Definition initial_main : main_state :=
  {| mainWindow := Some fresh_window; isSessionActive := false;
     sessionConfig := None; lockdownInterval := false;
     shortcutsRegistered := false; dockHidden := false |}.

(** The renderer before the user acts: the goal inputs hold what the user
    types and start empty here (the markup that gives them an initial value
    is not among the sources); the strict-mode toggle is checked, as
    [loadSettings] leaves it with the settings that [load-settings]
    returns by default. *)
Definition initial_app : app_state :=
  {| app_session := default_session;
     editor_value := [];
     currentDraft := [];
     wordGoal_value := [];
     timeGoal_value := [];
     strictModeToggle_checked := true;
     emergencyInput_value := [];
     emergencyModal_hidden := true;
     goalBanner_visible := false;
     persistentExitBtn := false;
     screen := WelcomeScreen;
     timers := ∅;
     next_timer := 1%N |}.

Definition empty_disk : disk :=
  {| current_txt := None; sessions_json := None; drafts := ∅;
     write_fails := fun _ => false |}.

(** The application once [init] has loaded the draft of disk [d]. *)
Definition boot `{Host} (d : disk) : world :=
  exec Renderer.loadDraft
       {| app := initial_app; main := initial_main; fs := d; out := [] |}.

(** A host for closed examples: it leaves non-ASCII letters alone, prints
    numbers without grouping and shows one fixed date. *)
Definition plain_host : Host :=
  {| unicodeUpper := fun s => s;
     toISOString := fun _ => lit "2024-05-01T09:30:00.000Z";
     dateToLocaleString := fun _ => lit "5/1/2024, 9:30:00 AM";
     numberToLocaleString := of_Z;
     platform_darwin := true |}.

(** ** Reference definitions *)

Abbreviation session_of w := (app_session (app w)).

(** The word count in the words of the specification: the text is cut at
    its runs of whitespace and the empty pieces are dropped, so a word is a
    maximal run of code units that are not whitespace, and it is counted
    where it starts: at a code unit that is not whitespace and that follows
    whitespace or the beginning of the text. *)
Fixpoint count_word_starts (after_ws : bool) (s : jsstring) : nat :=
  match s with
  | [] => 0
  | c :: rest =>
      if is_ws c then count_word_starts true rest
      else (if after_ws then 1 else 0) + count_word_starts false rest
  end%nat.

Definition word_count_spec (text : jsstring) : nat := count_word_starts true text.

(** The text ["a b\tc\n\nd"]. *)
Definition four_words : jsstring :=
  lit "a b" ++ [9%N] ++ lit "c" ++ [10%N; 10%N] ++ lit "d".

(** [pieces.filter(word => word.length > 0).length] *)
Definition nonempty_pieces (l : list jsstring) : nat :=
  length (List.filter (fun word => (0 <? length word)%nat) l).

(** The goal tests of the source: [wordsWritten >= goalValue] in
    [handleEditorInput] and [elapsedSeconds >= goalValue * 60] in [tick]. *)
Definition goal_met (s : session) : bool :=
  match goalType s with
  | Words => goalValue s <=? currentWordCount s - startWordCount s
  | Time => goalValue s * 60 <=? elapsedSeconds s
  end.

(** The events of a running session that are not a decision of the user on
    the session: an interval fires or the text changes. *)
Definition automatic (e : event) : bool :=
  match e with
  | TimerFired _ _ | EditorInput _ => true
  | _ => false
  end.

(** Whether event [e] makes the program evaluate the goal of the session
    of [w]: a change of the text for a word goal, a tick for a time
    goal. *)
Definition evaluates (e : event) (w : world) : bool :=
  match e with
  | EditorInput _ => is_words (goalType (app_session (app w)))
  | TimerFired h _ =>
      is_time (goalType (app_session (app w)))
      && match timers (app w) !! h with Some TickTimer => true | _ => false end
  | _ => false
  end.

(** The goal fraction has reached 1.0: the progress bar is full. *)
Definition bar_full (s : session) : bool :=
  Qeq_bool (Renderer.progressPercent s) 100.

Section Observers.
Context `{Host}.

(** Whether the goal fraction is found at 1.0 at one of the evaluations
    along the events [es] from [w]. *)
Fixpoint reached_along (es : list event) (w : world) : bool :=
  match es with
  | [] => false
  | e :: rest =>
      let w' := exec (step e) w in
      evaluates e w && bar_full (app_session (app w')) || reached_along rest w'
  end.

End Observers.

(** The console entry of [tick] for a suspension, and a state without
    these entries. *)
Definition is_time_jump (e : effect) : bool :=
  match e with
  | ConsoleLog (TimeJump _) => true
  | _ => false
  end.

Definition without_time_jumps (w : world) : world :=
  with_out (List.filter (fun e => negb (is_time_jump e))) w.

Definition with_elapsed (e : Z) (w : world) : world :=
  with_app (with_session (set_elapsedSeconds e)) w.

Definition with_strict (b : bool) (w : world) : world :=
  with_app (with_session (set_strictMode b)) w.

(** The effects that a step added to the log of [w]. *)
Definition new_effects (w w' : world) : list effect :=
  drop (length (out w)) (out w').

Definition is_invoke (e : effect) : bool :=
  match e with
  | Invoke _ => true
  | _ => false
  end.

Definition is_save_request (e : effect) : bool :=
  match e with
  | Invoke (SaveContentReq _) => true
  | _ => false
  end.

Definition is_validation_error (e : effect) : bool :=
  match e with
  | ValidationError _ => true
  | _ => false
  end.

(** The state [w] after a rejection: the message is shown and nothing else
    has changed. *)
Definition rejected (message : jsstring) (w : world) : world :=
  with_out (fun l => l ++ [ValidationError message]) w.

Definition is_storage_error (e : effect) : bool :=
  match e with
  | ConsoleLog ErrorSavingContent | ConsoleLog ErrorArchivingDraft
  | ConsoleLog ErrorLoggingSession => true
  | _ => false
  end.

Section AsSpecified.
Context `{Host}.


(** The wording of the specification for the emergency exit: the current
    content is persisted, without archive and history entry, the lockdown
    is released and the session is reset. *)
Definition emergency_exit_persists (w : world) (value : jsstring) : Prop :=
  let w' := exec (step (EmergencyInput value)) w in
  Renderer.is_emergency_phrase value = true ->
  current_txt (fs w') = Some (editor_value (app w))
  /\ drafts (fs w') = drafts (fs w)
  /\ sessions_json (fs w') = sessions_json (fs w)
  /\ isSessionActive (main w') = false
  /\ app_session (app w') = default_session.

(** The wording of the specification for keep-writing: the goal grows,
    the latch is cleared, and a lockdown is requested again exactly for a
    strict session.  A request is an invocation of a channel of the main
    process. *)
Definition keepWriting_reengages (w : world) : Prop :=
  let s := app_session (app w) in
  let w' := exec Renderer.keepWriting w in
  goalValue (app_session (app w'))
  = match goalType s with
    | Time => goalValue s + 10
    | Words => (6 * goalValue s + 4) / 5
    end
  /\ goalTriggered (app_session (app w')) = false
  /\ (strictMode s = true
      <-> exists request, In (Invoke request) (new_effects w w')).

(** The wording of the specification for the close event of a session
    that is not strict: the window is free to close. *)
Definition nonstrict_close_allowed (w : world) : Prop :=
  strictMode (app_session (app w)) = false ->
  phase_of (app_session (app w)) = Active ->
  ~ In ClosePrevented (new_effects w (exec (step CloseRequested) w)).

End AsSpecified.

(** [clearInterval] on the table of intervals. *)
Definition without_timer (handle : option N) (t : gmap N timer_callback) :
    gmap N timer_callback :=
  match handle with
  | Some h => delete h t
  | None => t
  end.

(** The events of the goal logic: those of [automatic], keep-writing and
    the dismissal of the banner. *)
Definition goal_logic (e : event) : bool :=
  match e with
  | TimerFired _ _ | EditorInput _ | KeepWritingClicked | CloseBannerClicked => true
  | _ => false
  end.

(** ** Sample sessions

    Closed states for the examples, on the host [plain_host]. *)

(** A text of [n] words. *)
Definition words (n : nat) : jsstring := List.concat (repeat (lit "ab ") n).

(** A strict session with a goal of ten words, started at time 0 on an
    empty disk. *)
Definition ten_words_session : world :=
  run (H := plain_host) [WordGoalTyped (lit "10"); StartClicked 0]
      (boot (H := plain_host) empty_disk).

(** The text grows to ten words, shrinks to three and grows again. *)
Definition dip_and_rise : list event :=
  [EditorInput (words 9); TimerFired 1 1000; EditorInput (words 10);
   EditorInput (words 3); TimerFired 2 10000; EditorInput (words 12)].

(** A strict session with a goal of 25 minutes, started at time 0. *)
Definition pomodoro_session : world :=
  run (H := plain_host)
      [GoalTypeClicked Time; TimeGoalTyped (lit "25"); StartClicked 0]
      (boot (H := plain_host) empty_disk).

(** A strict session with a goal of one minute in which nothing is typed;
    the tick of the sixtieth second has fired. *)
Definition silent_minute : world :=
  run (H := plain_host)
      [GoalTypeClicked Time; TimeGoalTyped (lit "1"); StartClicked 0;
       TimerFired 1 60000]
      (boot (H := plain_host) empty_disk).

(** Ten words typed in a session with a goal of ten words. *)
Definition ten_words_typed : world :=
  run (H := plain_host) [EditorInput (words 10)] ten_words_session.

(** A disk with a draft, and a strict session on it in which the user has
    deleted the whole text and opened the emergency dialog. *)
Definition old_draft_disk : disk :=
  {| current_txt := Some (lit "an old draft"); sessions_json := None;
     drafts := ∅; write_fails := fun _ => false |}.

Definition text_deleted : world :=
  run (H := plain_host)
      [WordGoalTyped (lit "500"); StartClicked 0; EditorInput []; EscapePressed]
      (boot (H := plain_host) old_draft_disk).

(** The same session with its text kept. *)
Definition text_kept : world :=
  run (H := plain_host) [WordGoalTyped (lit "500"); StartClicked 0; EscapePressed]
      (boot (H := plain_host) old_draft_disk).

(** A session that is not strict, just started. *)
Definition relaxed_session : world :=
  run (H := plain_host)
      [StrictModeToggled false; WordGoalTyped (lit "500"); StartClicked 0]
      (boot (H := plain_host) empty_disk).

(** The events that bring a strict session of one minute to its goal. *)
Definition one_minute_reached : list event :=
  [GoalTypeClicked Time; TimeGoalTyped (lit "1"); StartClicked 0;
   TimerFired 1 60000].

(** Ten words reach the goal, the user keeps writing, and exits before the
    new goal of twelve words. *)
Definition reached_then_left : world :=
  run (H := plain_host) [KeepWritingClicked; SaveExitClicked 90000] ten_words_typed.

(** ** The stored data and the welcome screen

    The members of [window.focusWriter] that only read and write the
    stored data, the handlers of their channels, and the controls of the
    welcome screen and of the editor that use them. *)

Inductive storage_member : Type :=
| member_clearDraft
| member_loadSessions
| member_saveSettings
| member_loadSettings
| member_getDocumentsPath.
◆ ◆ ◆
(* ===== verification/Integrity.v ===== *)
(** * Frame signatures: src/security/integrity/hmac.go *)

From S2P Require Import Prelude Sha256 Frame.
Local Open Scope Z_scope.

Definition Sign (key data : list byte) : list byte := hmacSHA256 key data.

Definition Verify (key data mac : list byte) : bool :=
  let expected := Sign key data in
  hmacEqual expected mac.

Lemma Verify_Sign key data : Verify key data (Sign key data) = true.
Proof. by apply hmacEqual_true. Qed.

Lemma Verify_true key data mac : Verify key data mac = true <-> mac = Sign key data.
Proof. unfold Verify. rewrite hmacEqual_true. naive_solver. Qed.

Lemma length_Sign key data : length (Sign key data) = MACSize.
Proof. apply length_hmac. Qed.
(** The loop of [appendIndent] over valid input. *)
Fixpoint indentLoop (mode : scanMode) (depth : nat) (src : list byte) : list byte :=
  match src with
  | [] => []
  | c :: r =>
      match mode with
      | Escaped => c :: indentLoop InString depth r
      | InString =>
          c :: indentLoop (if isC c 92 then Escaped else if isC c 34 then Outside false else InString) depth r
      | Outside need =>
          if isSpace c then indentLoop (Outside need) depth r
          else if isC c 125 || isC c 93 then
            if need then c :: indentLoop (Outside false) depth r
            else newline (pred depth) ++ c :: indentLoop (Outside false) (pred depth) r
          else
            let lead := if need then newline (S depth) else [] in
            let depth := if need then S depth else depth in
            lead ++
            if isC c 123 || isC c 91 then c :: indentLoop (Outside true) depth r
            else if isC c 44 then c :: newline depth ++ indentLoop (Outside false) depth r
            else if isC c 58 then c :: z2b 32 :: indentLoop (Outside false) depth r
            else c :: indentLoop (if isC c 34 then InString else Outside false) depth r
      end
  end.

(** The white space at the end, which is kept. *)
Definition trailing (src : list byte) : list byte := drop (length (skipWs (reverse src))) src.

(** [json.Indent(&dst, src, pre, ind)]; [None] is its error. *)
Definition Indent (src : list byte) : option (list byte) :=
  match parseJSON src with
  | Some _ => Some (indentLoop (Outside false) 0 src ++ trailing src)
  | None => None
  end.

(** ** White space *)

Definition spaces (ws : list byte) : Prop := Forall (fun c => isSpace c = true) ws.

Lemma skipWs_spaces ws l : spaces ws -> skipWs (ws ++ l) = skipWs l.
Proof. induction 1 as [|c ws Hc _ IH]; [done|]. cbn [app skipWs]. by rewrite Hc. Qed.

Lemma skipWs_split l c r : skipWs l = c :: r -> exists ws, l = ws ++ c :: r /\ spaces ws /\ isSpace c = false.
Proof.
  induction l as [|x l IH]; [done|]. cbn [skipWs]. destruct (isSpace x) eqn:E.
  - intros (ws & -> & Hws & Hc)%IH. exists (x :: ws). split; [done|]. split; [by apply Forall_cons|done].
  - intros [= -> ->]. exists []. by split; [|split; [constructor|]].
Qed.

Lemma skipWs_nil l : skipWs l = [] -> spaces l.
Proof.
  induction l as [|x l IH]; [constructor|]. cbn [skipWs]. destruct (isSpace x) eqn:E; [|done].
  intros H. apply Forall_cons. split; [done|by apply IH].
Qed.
◆ ◆ ◆
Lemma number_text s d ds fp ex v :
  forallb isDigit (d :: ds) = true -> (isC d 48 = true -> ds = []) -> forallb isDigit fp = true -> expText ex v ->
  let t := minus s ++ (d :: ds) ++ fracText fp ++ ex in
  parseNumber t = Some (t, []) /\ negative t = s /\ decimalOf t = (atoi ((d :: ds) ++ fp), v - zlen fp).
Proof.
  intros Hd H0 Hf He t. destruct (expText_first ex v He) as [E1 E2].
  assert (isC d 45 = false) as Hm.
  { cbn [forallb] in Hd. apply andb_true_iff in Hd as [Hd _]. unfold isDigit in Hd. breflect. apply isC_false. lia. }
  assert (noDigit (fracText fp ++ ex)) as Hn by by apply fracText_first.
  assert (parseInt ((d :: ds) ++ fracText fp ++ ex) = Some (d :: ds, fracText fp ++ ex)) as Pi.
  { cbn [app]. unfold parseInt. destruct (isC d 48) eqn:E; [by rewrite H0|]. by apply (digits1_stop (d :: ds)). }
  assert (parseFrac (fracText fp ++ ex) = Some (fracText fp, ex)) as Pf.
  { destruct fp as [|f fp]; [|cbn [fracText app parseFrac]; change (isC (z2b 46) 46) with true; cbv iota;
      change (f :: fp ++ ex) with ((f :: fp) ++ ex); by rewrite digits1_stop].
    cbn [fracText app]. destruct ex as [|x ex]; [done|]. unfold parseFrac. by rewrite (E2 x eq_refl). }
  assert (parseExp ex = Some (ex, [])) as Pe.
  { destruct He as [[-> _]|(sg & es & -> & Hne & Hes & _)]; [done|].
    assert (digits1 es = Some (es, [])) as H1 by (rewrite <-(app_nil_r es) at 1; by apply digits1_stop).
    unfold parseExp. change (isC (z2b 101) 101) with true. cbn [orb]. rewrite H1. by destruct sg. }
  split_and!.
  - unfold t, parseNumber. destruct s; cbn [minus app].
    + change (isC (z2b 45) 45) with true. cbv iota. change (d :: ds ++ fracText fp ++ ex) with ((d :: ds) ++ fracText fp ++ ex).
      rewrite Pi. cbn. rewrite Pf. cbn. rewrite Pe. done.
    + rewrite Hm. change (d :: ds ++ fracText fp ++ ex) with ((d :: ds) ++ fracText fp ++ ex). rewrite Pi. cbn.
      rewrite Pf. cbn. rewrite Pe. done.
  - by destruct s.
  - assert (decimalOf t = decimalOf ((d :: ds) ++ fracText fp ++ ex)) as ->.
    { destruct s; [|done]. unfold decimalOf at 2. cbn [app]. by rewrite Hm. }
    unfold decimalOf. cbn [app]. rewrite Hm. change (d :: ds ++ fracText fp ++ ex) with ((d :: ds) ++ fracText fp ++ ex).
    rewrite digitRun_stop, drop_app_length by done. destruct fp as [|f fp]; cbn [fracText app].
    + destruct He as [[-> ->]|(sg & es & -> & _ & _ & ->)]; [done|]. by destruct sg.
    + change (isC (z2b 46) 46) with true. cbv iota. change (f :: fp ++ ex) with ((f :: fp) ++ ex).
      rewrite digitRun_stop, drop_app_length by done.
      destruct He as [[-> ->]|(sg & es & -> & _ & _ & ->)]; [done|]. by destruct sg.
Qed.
◆ ◆ ◆
> [Description of the task]
Only the lines from the one containing "(** The application" through the one containing "numbers without grouping" are to be retyped, both boundary lines included, with no other material.

> [Written reply]
(** The application once [init] has loaded the draft of disk [d]. *)
Definition boot `{Host} (d : disk) : world :=
  exec Renderer.loadDraft
       {| app := initial_app; main := initial_main; fs := d; out := [] |}.

(** A host for closed examples: it leaves non-ASCII letters alone, prints
    numbers without grouping and shows one fixed date. *)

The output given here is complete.